This post is way overdue but I also wanted our market season to end so I could update two related things at once.  If you read an earlier post from about six months ago, I wrote that Darrold figured out that his increasingly debilitating illness was due to gluten intolerance and that we had searched for a wheat that he could eat.  That turned out to be Turkey Red Heritage Wheat.  We have been eating it as our exclusive wheat since then and I’m thrilled to report that his aches, lethargy, sinus and gastrointestinal symptoms all have gone away.  He continues to limit the amount he eats to one or two slices of bread a day but he’s also been making some outstanding pasta from it.  I had no expectations about any positive affects that it would have on me but I realized after a few months that my joint pain was all but gone. I had gotten to the point that I could barely open a jar lid because my thumb joints were so sore, and I had a middle finger knuckle that was large, red and sore.  It’s still larger than the others but no longer red or sore.  I also had a lot of shoulder and arm muscle pain that also is gone. 

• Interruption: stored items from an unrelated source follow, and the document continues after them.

(* ===== verification/PathVars.v ===== *)
(** * The shape of a tree of files

    Setting variables on the entries of a tree changes neither its entries
    nor their flags: the trees have the same shape, and what depends on the
    shape only (iterations, paths, searches) is the same for both. *)
From S2P Require Import Prelude CString PathEntry.

Module path_vars.
Import path_entry.

(** a tree without its variables *)
Fixpoint erase (e : path_entry) : path_entry :=
  let 'Entry n f _ l := e in Entry n f [] (map erase l).

Definition same_shape (e e' : path_entry) : Prop := erase e = erase e'.

#[export] Instance same_shape_equiv : Equivalence same_shape.
Proof.
  split; unfold same_shape; [done|by intros ??|]. intros ??? -> ->. done.
Qed.

(** the variables of an entry *)
Definition vars_at (t : path_entry) (k : handle) : list var_t :=
  match sub k t with Some e => vars e | None => [] end.

Lemma name_erase e : name (erase e) = name e.
Proof. by destruct e. Qed.

Lemma flags_erase e : flags (erase e) = flags e.
Proof. by destruct e. Qed.

Lemma children_erase e : children (erase e) = map erase (children e).
Proof. by destruct e. Qed.

Lemma find_child_erase n l : find_child n (map erase l) = erase <$> find_child n l.
Proof. induction l as [|c l IH]; simpl; [done|]. rewrite name_erase. by destruct (beq _ _). Qed.

Lemma sub_erase h e : sub h (erase e) = erase <$> sub h e.
Proof.
  revert e. induction h as [|n h IH]; intros e; simpl; [done|].
  rewrite children_erase, find_child_erase. destruct (find_child n (children e)); simpl; auto.
Qed.

Lemma added_erase h e : added h (erase e) <-> added h e.
Proof.
  unfold added. rewrite sub_erase. unfold path_entry_was_added.
  destruct (sub h e) as [x|]; simpl; [|naive_solver]. pose proof (flags_erase x). naive_solver congruence.
Qed.

Lemma extend_erase flgs path e : extend flgs path (erase e) = extend flgs path e.
Proof. unfold extend, has_slash. by rewrite name_erase, flags_erase. Qed.

Lemma path_text_erase flgs h e path : path_text flgs h (erase e) path = path_text flgs h e path.
Proof.
  revert e path. induction h as [|n h IH]; intros e path; simpl; [done|].
  rewrite children_erase, find_child_erase. destruct (find_child n (children e)); simpl; [|done].
  by rewrite extend_erase.
Qed.

Lemma visits_erase flgs silent e h path : visits flgs silent (erase e) h path = visits flgs silent e h path.
Proof.
  revert silent h path. induction e as [n f v l IH] using entry_ind. intros silent h path. simpl.
  unfold path_in. change (Entry n f [] (map erase l)) with (erase (Entry n f v l)). rewrite extend_erase.
  unfold emits, path_entry_was_added. rewrite flags_erase. f_equal. f_equal.
  generalize (if silent then path else extend flgs path (Entry n f v l)). intros memo.
  induction IH as [|c l Hc Hl IHl]; simpl; [done|]. by rewrite IHl, Hc, name_erase.
Qed.

Lemma fits_erase flgs size silent e path : fits flgs size silent (erase e) path = fits flgs size silent e path.
Proof.
  revert silent path. induction e as [n f v l IH] using entry_ind. intros silent path. simpl.
  unfold path_in, too_long. change (Entry n f [] (map erase l)) with (erase (Entry n f v l)).
  rewrite extend_erase, name_erase. f_equal.
  generalize (if silent then path else extend flgs path (Entry n f v l)). intros memo.
  induction IH as [|c l Hc Hl IHl]; simpl; [done|]. by rewrite IHl, Hc.
Qed.

Lemma wf_erase e : wf (erase e) <-> wf e.
Proof.
  induction e as [n f v l IH] using entry_ind. simpl.
  assert (Hn : name <$> map erase l = name <$> l).
  { clear IH. induction l as [|c l IH]; [done|]. exact (f_equal2 cons (name_erase c) IH). }
  assert (Ho : Forall (fun c => ok_name (name c)) (map erase l) <-> Forall (fun c => ok_name (name c)) l).
  { clear IH Hn. change (map erase l) with (erase <$> l). rewrite Forall_fmap.
    apply Forall_iff. intros c. simpl. by rewrite name_erase. }
  assert (Hw : Forall wf (map erase l) <-> Forall wf l).
  { clear Hn Ho. induction IH as [|c l Hc Hl IHl]; simpl; [split; constructor|].
    rewrite !Forall_cons. naive_solver. }
  split; intros Hwf; inversion Hwf as [? ? ? ? Hd Hok Hl]; subst.
  - constructor; [by rewrite <-Hn|by apply Ho|by apply Hw].
  - constructor; [by rewrite Hn|by apply Ho|by apply Hw].
Qed.

Lemma erase_alter_child f n l :
  (forall c, erase (f c) = erase c) -> map erase (alter_child f n l) = map erase l.
Proof.
  intros Hf. induction l as [|c l IH]; simpl; [done|].
  destruct (beq (name c) n); simpl; congruence.
Qed.

Lemma erase_alter_vars (v : path_entry -> list var_t) h e :
  erase (alter_at (fun x => with_vars x (v x)) h e) = erase e.
Proof.
  revert e. induction h as [|n h IH]; intros [m f w l]; simpl; [done|].
  by rewrite erase_alter_child.
Qed.

Lemma sub_same_shape h e e' : erase e = erase e' -> is_Some (sub h e) -> is_Some (sub h e').
Proof.
  intros He [x Hx]. pose proof (sub_erase h e) as H1. rewrite He, sub_erase, Hx in H1.
  destruct (sub h e'); [by eexists|done].
Qed.

(** the visited paths fit in the buffer *)
Lemma visits_fit flgs size e silent h path k p :
  fits flgs size silent e path = true -> no_path flgs = false ->
  (silent = false -> length path < size \/ name e <> []) ->
  wf e -> (k, p) ∈ visits flgs silent e h path -> length p < size.
Proof.
  intros Hf Hnp. revert silent h path Hf. induction e as [n f v l IH] using entry_ind.
  intros silent h path Hf Hl Hwf. cbn [fits visits children] in *.
  apply andb_true_iff in Hf as [Hlong Hf]. rewrite forallb_forall in Hf. rewrite Forall_forall in IH.
  set (memo := path_in _ _ _ _) in *. rewrite !elem_of_app, elem_flat_map.
  assert (Hm : silent = false -> length memo < size).
  { intros ->. subst memo. unfold path_in, extend, too_long in *. simpl in *.
    rewrite Hnp in *. simpl in *. destruct (decide (n = [])) as [->|Hn].
    - simpl. destruct (Hl eq_refl) as [?|Hne]; [done|by destruct Hne].
    - rewrite (bool_decide_eq_false_2 (n = [])) in * by done. simpl in *.
      apply negb_true_iff, bool_decide_eq_false in Hlong. rewrite !length_app.
      destruct (negb _ || _); simpl; lia. }
  intros [Hx|[(c & Hc & Hx)|Hx]].
  - destruct silent; simpl in Hx; [by apply elem_of_nil in Hx|]. destruct (_ && _).
    + apply list_elem_of_singleton in Hx. injection Hx as -> ->. auto.
    + by apply elem_of_nil in Hx.
  - inversion_clear Hwf as [? ? ? ? _ Hok Hw]. rewrite Forall_forall in Hok, Hw.
    eapply IH in Hx; eauto.
    + apply Hf. by apply list_elem_of_In.
    + intros _. right. by destruct (Hok c Hc).
  - destruct silent; simpl in Hx; [by apply elem_of_nil in Hx|]. destruct (_ && _).
    + apply list_elem_of_singleton in Hx. injection Hx as -> ->. auto.
    + by apply elem_of_nil in Hx.
Qed.

(** ** Trees of the same shape *)

Section Shape.
Context (e e' : path_entry) (Hs : same_shape e e').

Lemma shape_sub h : is_Some (sub h e) <-> is_Some (sub h e').
Proof using Hs.
  pose proof (sub_erase h e) as E. rewrite Hs, sub_erase in E. unfold is_Some.
  destruct (sub h e), (sub h e'); simplify_eq/=; naive_solver.
Qed.

Lemma shape_added h : added h e <-> added h e'.
Proof using Hs. rewrite <-(added_erase h e), Hs. apply added_erase. Qed.

Lemma shape_name : name e = name e'.
Proof using Hs. by rewrite <-(name_erase e), Hs, name_erase. Qed.

Lemma shape_path_text flgs h path : path_text flgs h e path = path_text flgs h e' path.
Proof using Hs. by rewrite <-(path_text_erase _ _ e), Hs, path_text_erase. Qed.

Lemma shape_visits flgs silent h path : visits flgs silent e h path = visits flgs silent e' h path.
Proof using Hs. by rewrite <-(visits_erase _ _ e), Hs, visits_erase. Qed.

Lemma shape_all_visits flgs prefix : all_visits flgs e prefix = all_visits flgs e' prefix.
Proof using Hs. apply shape_visits. Qed.

Lemma shape_fits flgs size silent path : fits flgs size silent e path = fits flgs size silent e' path.
Proof using Hs. by rewrite <-(fits_erase _ _ _ e), Hs, fits_erase. Qed.

Lemma shape_wf : wf e <-> wf e'.
Proof using Hs. by rewrite <-(wf_erase e), Hs, wf_erase. Qed.

End Shape.

(** ** Setting variables *)

(** the variables of the entry [k] become [v] *)
Definition set_vars (k : handle) (v : list var_t) (t : path_entry) : path_entry :=
  alter_at (fun x => with_vars x v) k t.

Lemma set_vars_shape k v t : same_shape (set_vars k v t) t.
Proof. apply (erase_alter_vars (fun _ => v)). Qed.

Lemma vars_at_set_vars k v t j :
  is_Some (sub k t) -> vars_at (set_vars k v t) j = if bool_decide (j = k) then v else vars_at t j.
Proof.
  intros [x Hx]. pose proof (info_alter_at (fun x => with_vars x v) k j t ltac:(done)) as Hi.
  fold (set_vars k v t) in Hi. unfold vars_at, info in *. rewrite Hx in Hi.
  case_bool_decide.
  - destruct (sub j (set_vars k v t)); simplify_eq/=. done.
  - destruct (sub j (set_vars k v t)), (sub j t); simplify_eq/=; done.
Qed.

Lemma search_assign l key v d key' :
  search_var l key <> None ->
  search_var (assign_var l key v d) key' =
  if bool_decide (key' = key) then Some (mk_var key v d) else search_var l key'.
Proof.
  induction l as [|x l IH]; simpl; [done|]. destruct (Z.eqb_spec key (var_key x)) as [->|Hn]; simpl.
  - intros _. destruct (Z.eqb_spec key' (var_key x)) as [->|]; [by rewrite bool_decide_eq_true_2|].
    by rewrite bool_decide_eq_false_2.
  - intros Hl. destruct (Z.eqb_spec key' (var_key x)) as [->|]; [|by apply IH].
    rewrite bool_decide_eq_false_2; congruence.
Qed.

(** ** Texts of paths *)

Lemma path_text_flags f f' h e path : no_path f = no_path f' -> path_text f h e path = path_text f' h e path.
Proof.
  intros Hf. revert e path. induction h as [|n h IH]; intros e path; simpl; [done|].
  destruct (find_child n (children e)) as [c|]; [|done]. unfold extend. by rewrite Hf.
Qed.

Lemma fits_flags f f' size silent e path :
  no_path f = no_path f' -> fits f size silent e path = fits f' size silent e path.
Proof.
  intros Hf. revert silent path. induction e as [n g v l IH] using entry_ind. intros silent path. simpl.
  unfold too_long, path_in, extend. rewrite Hf. f_equal.
  generalize (if silent then path else if negb (bool_decide (name (Entry n g v l) = [])) && negb (no_path f')
    then path ++ (if negb (bool_decide (path = [])) || has_slash (Entry n g v l) then [SLASH] else [])
           ++ name (Entry n g v l) else path). intros memo.
  induction IH as [|c l Hc Hl IHl]; simpl; [done|]. by rewrite IHl, Hc.
Qed.

Lemma fits_path_text flgs size h e path :
  wf e -> fits flgs size false e path = true -> no_path flgs = false -> h <> [] \/ name e <> [] ->
  is_Some (sub h e) -> length (path_text flgs h e (extend flgs path e)) < size.
Proof.
  intros Hwf Hf Hnp. revert e path Hwf Hf. induction h as [|n h IH]; intros e path Hwf Hf Hh Hs.
  - destruct Hh as [?|Hn]; [done|]. destruct e as [n f v l]. simpl in *.
    apply andb_true_iff in Hf as [Hl _]. unfold too_long, extend in *. simpl in *.
    rewrite Hnp, (bool_decide_eq_false_2 (n = [])) in * by done. simpl in *. bool_hyps.
    rewrite !length_app. destruct (negb _ || _); simpl; lia.
  - simpl in *. destruct (find_child n (children e)) as [c|] eqn:Ef; [|by destruct Hs].
    pose proof (find_child_in _ _ _ Ef) as Hin.
    apply IH; [by eapply wf_find_child| |by right; eapply (wf_child_ok e c)|done].
    destruct e as [m f v l]. simpl in *. apply andb_true_iff in Hf as [_ Hf].
    rewrite forallb_forall in Hf. by apply Hf, list_elem_of_In.
Qed.

(** The components of the path of an entry are its handle. *)
Lemma components_path_text h e :
  wf e -> is_Some (sub h e) -> components (path_text 0 h e []) = h.
Proof.
  intros Hwf. induction h as [|n h IH] using rev_ind; intros [x Hx]; [done|].
  rewrite sub_app in Hx. destruct (sub h e) as [y|] eqn:Ey; [|done]. simpl in Hx.
  destruct (find_child n (children y)) as [c|] eqn:Ef; [|done].
  pose proof (find_child_name _ _ _ Ef) as <-. rewrite (path_text_snoc _ _ _ _ _ _ _ Ey Ef).
  destruct (wf_child_ok y c) as [Hne Hok]; eauto using wf_sub, find_child_in.
  unfold extend. rewrite bool_decide_eq_false_2 by done. simpl.
  destruct (decide (h = [])) as [->|Hh].
  - simpl. unfold components, words_of. destruct (has_slash c); simpl; by rewrite words_from_word.
  - rewrite bool_decide_eq_false_2 by (eapply path_text_nonempty; eauto). simpl.
    unfold components, words_of. rewrite words_from_sep by by apply bool_decide_eq_true_2.
    fold (words_of is_slash (path_text 0 h e [])). fold (components (path_text 0 h e [])).
    rewrite IH by done. f_equal. unfold words_of. by rewrite words_from_word.
Qed.

(** ** Iterations that always go on *)

Lemma run_foldl {S} (f : S -> handle -> bytes -> S * Z) l c :
  (forall c h p, (f c h p).2 = 0%Z) ->
  run f l c = (foldl (fun c hp => (f c hp.1 hp.2).1) c l, 0%Z).
Proof.
  intros Hf. revert c. induction l as [|[h p] l IH]; intros c; simpl; [done|].
  rewrite (surjective_pairing (f c h p)), Hf. simpl. apply IH.
Qed.

End path_vars.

We put up an attention-getting sign at our markets that read, Gluten Intolerance?  Let’s Talk Turkey Red Wheat.  It caused so many people to stop either because they have it or know someone who does.  Subsequently, we have sold hundreds of pounds of it to people who thought they never could eat wheat again.  In a two-week span we had three customers who all wanted to make a good pie crust.  All of them came back to tell us how good their pies were and they were able to eat them without symptoms.  Many of our customers now are repeat customers. People rave about the taste of the flour and say it tastes like wheat.  Modern wheat doesn’t once you’ve tried this.  We have a good number of customers who are not gluten intolerant but find it’s such a superior flour in both taste and baking properties.  It surely has been a wonderful find for filling the void left by the absence of wheat from our diets.  So many people have found that it’s true that there is a vast middle ground between eating modern wheat and eating gluten-free.  It’s called Turkey Red Heritage Wheat.  We have it in Whole Wheat, Bolted (most of the bran removed but everything else intact) and Refined (an incredibly white flour that hasn’t been bleached or bromated, and with the texture of cornstarch).  Now if we can just convince doctors, alternative providers and dietiticians that not everyone has to go gluten-free.  We’re beginning to see it happen a little now that their patients are telling of their successes.